Dez integrantes da cúpula da facção aguardam decisão da Justiça para isolamento em unidades de segurança máxima
O governo do Rio de Janeiro solicitou à Justiça a transferência de dez integrantes da cúpula do Comando Vermelho (CV) para presídios federais, numa ação que busca enfraquecer a capacidade de comando da facção dentro do estado. Entre os nomes, está Wagner Teixeira Carlos, conhecido como Waguinho de Cabo Frio, apontado como um dos líderes do grupo.
O pedido, enviado à Vara de Execuções Penais do Rio, aguarda análise e pode resultar na distribuição dos detentos em unidades federais de segurança máxima. A decisão deve reduzir a possibilidade de ordens externas para bloqueios de ruas, ataques ou outras ações criminosas.
Imagens obtidas com exclusividade mostram os presos na galeria B7 de Bangu 3 após serem informados sobre a medida. Entre eles, Marco Antonio Pereira Firmino, o My Thor, líder do CV que cumpre sua terceira detenção em quase 20 anos, e Alexandre de Jesus Carlos, o Choque, chefe do tráfico em Manguinhos, conhecido por sua alta periculosidade.

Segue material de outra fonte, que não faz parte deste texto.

(* ===== verification/StdMap.v ===== *)
(** * Ordered maps: std::map and std::set

    A [std::map<K, V>] is the list of its pairs in the order of [operator<], which is
    the order its iterators visit.  [StrictTotal] is what [operator<] of the key types
    of the code base satisfies; the operations are those the sources use. *)
From S2P Require Import Prelude.

Class StrictTotal {K : Type} (ltb : K → K → bool) : Prop := {
  lt_irrefl a : ltb a a = false;
  lt_trans a b c : ltb a b = true → ltb b c = true → ltb a c = true;
  lt_total a b : ltb a b = false → ltb b a = false → a = b
}.

(** [operator<] of the integer types. *)
#[global] Instance Z_order : StrictTotal Z.ltb.
Proof.
  split.
  - apply Z.ltb_irrefl.
  - intros a b c. rewrite !Z.ltb_lt. lia.
  - intros a b. rewrite !Z.ltb_ge. lia.
Qed.

(** Pointers are ordered by their addresses. *)
#[global] Instance ptr_order : StrictTotal Pos.ltb.
Proof.
  split.
  - apply Pos.ltb_irrefl.
  - intros a b c. rewrite !Pos.ltb_lt. lia.
  - intros a b. rewrite !Pos.ltb_ge. lia.
Qed.

Section StdMap.
Context {K V : Type} (ltb : K → K → bool).
Abbreviation stdmap := (list (K * V)).

(** [m.find (k)]: the value, if the iterator is not [end ()]. *)
Fixpoint map_find (k : K) (m : stdmap) : option V :=
  match m with
  | [] => None
  | (k', v) :: m' => if ltb k' k then map_find k m' else if ltb k k' then None else Some v
  end.

(** [m\[k\] = v] *)
Fixpoint map_set (k : K) (v : V) (m : stdmap) : stdmap :=
  match m with
  | [] => [(k, v)]
  | (k', v') :: m' =>
      if ltb k' k then (k', v') :: map_set k v m'
      else if ltb k k' then (k, v) :: m else (k', v) :: m'
  end.

(** [m.insert (make_pair (k, v))] keeps an element that is there. *)
Definition map_insert (k : K) (v : V) (m : stdmap) : stdmap :=
  match map_find k m with Some _ => m | None => map_set k v m end.

(** [m.erase (k)] *)
Fixpoint map_erase (k : K) (m : stdmap) : stdmap :=
  match m with
  | [] => []
  | (k', v) :: m' =>
      if ltb k' k then (k', v) :: map_erase k m' else if ltb k k' then m else m'
  end.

Além de Waguinho de Cabo Frio, My Thor e Choque, a lista inclui Rian Maurício Tavares Mota (Da Marinha), Roberto de Souza Brito (Irmão Metralha), Agnaldo da Silva Dias (Naldinho) e Fabrício de Melo de Jesus (Bicinho), além de três detentos que não fazem parte da “comissão” da facção.
A medida vem após operação nos Complexos da Penha e do Alemão, que resultou em mais de 130 mortes e 81 prisões. O principal alvo, Edgar Alves de Andrade, o Doca, líder da facção na região, segue foragido, enquanto dois de seus aliados foram capturados. O governo reforça que a ação tem como objetivo reduzir a comunicação entre líderes do CV e aumentar a segurança pública.